- _ASSIGNMENT_:
Exactly the lines starting at the line containing "PInf => PInf" and ending at the line containing "NInf, NInf => PInf" are to be written out from the listing below, both included.
======== DATA ========
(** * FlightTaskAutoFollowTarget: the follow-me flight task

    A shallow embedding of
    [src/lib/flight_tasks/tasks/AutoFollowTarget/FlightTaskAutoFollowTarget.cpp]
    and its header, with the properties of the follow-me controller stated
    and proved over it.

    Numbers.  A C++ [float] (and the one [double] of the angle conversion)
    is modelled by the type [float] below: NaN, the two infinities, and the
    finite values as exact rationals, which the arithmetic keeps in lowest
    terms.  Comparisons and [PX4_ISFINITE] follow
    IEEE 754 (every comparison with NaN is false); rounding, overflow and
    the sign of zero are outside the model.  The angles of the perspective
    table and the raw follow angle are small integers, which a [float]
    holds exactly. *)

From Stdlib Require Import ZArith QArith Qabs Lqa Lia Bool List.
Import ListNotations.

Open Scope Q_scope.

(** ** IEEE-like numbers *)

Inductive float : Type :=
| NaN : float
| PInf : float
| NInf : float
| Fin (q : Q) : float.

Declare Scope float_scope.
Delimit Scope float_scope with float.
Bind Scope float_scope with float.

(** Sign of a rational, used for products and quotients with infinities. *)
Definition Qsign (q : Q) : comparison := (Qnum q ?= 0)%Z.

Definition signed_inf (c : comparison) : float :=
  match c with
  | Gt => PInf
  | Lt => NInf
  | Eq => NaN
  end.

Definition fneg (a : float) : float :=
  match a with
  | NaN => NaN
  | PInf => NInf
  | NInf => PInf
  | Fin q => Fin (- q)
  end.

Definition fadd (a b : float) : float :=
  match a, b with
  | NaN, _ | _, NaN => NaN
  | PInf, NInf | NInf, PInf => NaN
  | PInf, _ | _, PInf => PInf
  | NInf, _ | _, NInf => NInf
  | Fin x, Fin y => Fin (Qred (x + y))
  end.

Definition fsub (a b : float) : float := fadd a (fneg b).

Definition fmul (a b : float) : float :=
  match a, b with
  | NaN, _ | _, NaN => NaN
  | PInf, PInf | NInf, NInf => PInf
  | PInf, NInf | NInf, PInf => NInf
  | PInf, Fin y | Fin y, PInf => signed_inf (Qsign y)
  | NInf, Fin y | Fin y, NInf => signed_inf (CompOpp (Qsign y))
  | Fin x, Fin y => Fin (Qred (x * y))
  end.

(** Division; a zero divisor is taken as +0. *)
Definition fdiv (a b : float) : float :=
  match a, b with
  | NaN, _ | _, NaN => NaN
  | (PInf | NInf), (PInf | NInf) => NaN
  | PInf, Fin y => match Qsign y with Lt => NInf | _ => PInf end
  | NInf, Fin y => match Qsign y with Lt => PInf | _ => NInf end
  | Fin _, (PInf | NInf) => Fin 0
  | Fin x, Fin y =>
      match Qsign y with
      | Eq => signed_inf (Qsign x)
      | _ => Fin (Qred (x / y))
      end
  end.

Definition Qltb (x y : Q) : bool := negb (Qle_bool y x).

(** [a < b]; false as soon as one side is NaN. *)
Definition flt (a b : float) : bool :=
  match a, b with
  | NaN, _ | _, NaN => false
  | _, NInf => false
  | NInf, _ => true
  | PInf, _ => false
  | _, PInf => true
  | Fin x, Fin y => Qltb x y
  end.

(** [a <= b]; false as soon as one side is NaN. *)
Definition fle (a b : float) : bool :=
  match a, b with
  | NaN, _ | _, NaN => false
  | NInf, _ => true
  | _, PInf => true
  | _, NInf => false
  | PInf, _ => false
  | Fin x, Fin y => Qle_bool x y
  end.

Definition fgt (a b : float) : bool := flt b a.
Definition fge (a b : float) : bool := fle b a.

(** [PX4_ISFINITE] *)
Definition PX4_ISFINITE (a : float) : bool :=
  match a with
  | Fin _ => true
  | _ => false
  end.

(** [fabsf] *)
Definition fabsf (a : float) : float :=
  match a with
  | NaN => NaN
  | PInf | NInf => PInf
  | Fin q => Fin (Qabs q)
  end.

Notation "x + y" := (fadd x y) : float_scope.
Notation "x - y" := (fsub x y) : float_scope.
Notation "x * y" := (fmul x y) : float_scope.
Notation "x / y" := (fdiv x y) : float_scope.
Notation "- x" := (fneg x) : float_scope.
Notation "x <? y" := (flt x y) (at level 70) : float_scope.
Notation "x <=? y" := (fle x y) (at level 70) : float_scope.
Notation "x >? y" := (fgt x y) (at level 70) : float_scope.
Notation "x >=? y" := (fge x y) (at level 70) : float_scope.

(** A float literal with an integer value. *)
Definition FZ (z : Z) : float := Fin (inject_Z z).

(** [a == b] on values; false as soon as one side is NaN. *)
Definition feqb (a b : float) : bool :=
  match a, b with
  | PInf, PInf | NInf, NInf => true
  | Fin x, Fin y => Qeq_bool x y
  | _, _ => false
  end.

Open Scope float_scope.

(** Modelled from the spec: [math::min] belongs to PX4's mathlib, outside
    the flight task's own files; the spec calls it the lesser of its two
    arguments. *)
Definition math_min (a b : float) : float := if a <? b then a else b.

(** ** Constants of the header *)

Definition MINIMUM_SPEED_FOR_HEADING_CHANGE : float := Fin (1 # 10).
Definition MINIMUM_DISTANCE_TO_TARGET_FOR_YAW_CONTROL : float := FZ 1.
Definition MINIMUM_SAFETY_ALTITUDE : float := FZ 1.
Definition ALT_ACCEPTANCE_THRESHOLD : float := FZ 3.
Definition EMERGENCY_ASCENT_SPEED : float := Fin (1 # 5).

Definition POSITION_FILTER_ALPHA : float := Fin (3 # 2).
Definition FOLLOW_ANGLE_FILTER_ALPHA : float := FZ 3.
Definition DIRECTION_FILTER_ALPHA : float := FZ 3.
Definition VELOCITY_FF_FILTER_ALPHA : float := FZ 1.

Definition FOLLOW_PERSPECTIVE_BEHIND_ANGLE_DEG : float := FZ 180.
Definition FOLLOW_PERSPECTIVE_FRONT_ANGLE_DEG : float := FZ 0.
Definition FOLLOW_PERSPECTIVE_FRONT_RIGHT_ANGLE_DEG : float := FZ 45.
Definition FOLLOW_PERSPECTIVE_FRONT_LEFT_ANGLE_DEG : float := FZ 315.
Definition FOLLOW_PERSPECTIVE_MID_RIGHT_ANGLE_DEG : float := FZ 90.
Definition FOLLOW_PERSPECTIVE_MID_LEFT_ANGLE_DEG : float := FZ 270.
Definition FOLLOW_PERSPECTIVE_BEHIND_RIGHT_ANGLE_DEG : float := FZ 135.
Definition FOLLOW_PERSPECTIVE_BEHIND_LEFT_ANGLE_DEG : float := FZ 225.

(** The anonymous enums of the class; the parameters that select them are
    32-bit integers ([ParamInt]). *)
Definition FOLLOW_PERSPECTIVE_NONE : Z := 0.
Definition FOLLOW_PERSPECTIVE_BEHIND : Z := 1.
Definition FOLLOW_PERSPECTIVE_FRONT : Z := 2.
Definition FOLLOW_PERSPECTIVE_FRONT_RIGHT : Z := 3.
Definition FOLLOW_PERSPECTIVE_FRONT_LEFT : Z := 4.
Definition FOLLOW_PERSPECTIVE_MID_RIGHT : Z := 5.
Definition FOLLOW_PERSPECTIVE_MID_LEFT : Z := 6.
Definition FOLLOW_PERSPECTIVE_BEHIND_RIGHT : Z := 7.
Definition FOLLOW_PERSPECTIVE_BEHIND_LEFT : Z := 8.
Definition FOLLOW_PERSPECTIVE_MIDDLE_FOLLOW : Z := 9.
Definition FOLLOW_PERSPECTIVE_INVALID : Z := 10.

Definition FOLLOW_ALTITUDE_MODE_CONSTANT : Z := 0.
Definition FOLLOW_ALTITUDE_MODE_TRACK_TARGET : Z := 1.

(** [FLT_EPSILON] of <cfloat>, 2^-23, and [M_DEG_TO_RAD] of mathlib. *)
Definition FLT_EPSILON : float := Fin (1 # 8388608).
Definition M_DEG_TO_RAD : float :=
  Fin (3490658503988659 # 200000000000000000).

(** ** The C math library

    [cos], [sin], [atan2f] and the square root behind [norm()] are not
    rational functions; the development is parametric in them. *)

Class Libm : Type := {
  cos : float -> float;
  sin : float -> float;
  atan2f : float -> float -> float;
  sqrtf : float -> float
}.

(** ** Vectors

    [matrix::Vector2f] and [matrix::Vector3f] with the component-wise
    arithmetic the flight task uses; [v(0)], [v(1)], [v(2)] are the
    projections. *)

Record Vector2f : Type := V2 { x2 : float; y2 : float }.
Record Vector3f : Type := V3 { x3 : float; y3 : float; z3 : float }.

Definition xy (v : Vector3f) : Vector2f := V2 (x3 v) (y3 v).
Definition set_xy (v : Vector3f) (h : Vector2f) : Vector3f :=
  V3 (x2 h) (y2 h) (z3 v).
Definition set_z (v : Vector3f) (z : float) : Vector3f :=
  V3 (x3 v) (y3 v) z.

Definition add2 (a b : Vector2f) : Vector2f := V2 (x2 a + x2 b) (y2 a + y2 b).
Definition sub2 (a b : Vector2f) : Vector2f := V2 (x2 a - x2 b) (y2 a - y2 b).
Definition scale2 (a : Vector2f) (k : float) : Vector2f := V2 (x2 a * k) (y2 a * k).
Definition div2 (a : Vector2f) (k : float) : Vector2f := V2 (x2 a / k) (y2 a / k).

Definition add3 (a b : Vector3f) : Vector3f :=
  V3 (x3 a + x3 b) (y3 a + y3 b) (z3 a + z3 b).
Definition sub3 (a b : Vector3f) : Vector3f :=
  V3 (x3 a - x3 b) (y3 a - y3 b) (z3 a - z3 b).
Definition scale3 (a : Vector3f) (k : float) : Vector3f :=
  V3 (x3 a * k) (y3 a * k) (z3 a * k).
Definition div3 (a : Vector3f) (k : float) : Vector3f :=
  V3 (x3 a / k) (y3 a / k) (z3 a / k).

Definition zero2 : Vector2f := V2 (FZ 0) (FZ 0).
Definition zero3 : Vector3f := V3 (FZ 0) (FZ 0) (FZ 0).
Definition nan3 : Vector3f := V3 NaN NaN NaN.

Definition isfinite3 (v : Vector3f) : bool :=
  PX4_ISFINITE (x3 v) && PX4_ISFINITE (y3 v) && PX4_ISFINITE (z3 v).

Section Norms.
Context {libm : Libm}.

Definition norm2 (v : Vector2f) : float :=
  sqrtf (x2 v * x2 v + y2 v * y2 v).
========
- _FINAL ANSWER_:
  | PInf, _ | _, PInf => PInf
  | NInf, _ | _, NInf => NInf
  | Fin x, Fin y => Fin (Qred (x + y))
  end.

Definition fsub (a b : float) : float := fadd a (fneg b).

Definition fmul (a b : float) : float :=
  match a, b with
  | NaN, _ | _, NaN => NaN
  | PInf, PInf | NInf, NInf => PInf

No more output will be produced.